Before taking clemastine,
- tell your doctor and pharmacist if you are allergic to clemastine, other antihistamine medications, any other medications, or any of the ingredients in clemastine tablets or liquid. Ask your doctor or pharmacist or check the package label for a list of the ingredients.
- tell your doctor if you are taking monoamine oxidase (MAO) inhibitors such as isocarboxazid (Marplan), phenelzine (Nardil), selegiline (Eldepryl, Emsam, Zelapar), and tranylcypromine (Parnate). Your doctor may tell you not to take clemastine if you are taking one of these medications.
- tell your doctor and pharmacist what other prescription and nonprescription medications, vitamins, nutritional supplements, and herbal products you are taking or plan to take. Be sure to mention any of the following: other medications for colds, hay fever, or allergies; medications for depression or seizures; muscle relaxants; narcotic medications for pain; sedatives; sleeping pills; and tranquilizers. Your doctor may need to change the doses of your medications or monitor you carefully for side effects.
- tell your doctor if you have or have ever had asthma or lung disease; glaucoma (a condition in which increased pressure in the eye can lead to gradual loss of vision); ulcers; difficulty urinating (due to an enlarged prostate gland); blockage in the passage between the stomach and intestine; blockage in the bladder;heart disease; high blood pressure; seizures; or an overactive thyroid gland.
- tell your doctor if you are pregnant, plan to become pregnant, or are breast-feeding. If you become pregnant while taking clemastine, call your doctor.
- if you are having surgery, including dental surgery, tell the doctor or dentist that you are taking clemastine.
- you should know that this medication may make you drowsy. Do not drive a car or operate machinery until you know how this medication affects you.
- talk to your doctor about the safe use of alcohol while you are taking clemastine. Alcohol can make the side effects of this medication worse.
What side effects can this medication cause?
Clemastine may cause side effects. Tell your doctor if any of these symptoms are severe or do not go away:
- dry mouth, nose, and throat
- decreased coordination
- chest congestion
- excitement (especially in children)
Some side effects can be serious. If you experience any of the following symptoms, call your doctor immediately:
- difficulty urinating
- changes in vision
- fast, pounding, or irregular heartbeat
- difficulty breathing or swallowing
Clemastine may cause other side effects. Call your doctor if you experience any unusual problems while you are taking this medication.
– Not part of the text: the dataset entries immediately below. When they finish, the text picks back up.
(** * glTF 2.0 exporter: a shallow embedding of [glTFExporter.ts] and
    [glTFUtilities.ts], and the properties of the exporter proved over it.

    Conventions of the embedding.
    - A JavaScript [number] that holds a length, an offset or an index is a
      [Z]; [%] is [Z.rem] (the sign follows the dividend).
    - A byte is a [Z] in [0, 256); an [ArrayBuffer], a [Uint8Array] and a
      [Blob] are lists of bytes.
    - A Babylon object used as a [Map] or [Set] key (node, mesh, buffer,
      indices array) is identified by a [positive] handle.
    - A [Map] object that is itself stored as a value of another [Map] lives
      in an explicit store of objects and is named by a reference, so that
      [map.set] on it is a mutation of a shared object. *)

From Stdlib Require Import ZArith List Lia Bool QArith.
From stdpp Require Import gmap strings list fin_maps.
From Equations Require Import Equations.
From Equations.Prop Require Import Logic.

Local Open Scope Z_scope.

(* ===================================================================== *)
(** * Part I: definitions                                                 *)
(* ===================================================================== *)

(** ** JavaScript runtime pieces the exporter relies on *)

Module JS.

(** [new ArrayBuffer(n)]: [n] zero bytes. *)
Definition ArrayBuffer (byteLength : Z) : list Z :=
  replicate (Z.to_nat byteLength) 0.

(** A store into a [Uint8Array] element: the value is reduced modulo 256;
    a store past the end of a typed array is ignored. *)
Definition setUint8 (buffer : list Z) (index : Z) (value : Z) : list Z :=
  if index <? 0 then buffer else <[Z.to_nat index := value mod 256]> buffer.

(** [DataView.prototype.setUint32(byteOffset, value, true)]: the value is
    converted with ToUint32 and stored little-endian.  (The real method
    raises a RangeError when the four bytes do not fit; every call of the
    exporter is in range.) *)
Definition setUint32 (buffer : list Z) (byteOffset : Z) (value : Z) : list Z :=
  let v := value mod 2 ^ 32 in
  let b := setUint8 buffer byteOffset v in
  let b := setUint8 b (byteOffset + 1) (v / 2 ^ 8) in
  let b := setUint8 b (byteOffset + 2) (v / 2 ^ 16) in
  setUint8 b (byteOffset + 3) (v / 2 ^ 24).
If you experience a serious side effect, you or your doctor may send a report to the Food and Drug Administration's (FDA) MedWatch Adverse Event Reporting program online (http://www.fda.gov/Safety/MedWatch) or by phone (1-800-332-1088).
What should I know about storage and disposal of this medication?
Keep this medication in the container it came in, tightly closed, and out of reach of children. Store it at room temperature and away from excess heat and moisture (not in the bathroom).
Unneeded medications should be disposed of in special ways to ensure that pets, children, and other people cannot consume them. However, you should not flush this medication down the toilet. Instead, the best way to dispose of your medication is through a medicine take-back program. Talk to your pharmacist or contact your local garbage/recycling department to learn about take-back programs in your community. See the FDA's Safe Disposal of Medicines website (http://goo.gl/c4Rm4p) for more information if you do not have access to a take-back program.
It is important to keep all medication out of sight and reach of children as many containers (such as weekly pill minders and those for eye drops, creams, patches, and inhalers) are not child-resistant and young children can open them easily. To protect young children from poisoning, always lock safety caps and immediately place the medication in a safe location – one that is up and away and out of their sight and reach. http://www.upandaway.org
In case of emergency/overdose
In case of overdose, call your local poison control center at 1-800-222-1222. If the victim has collapsed or is not breathing, call local emergency services at 911.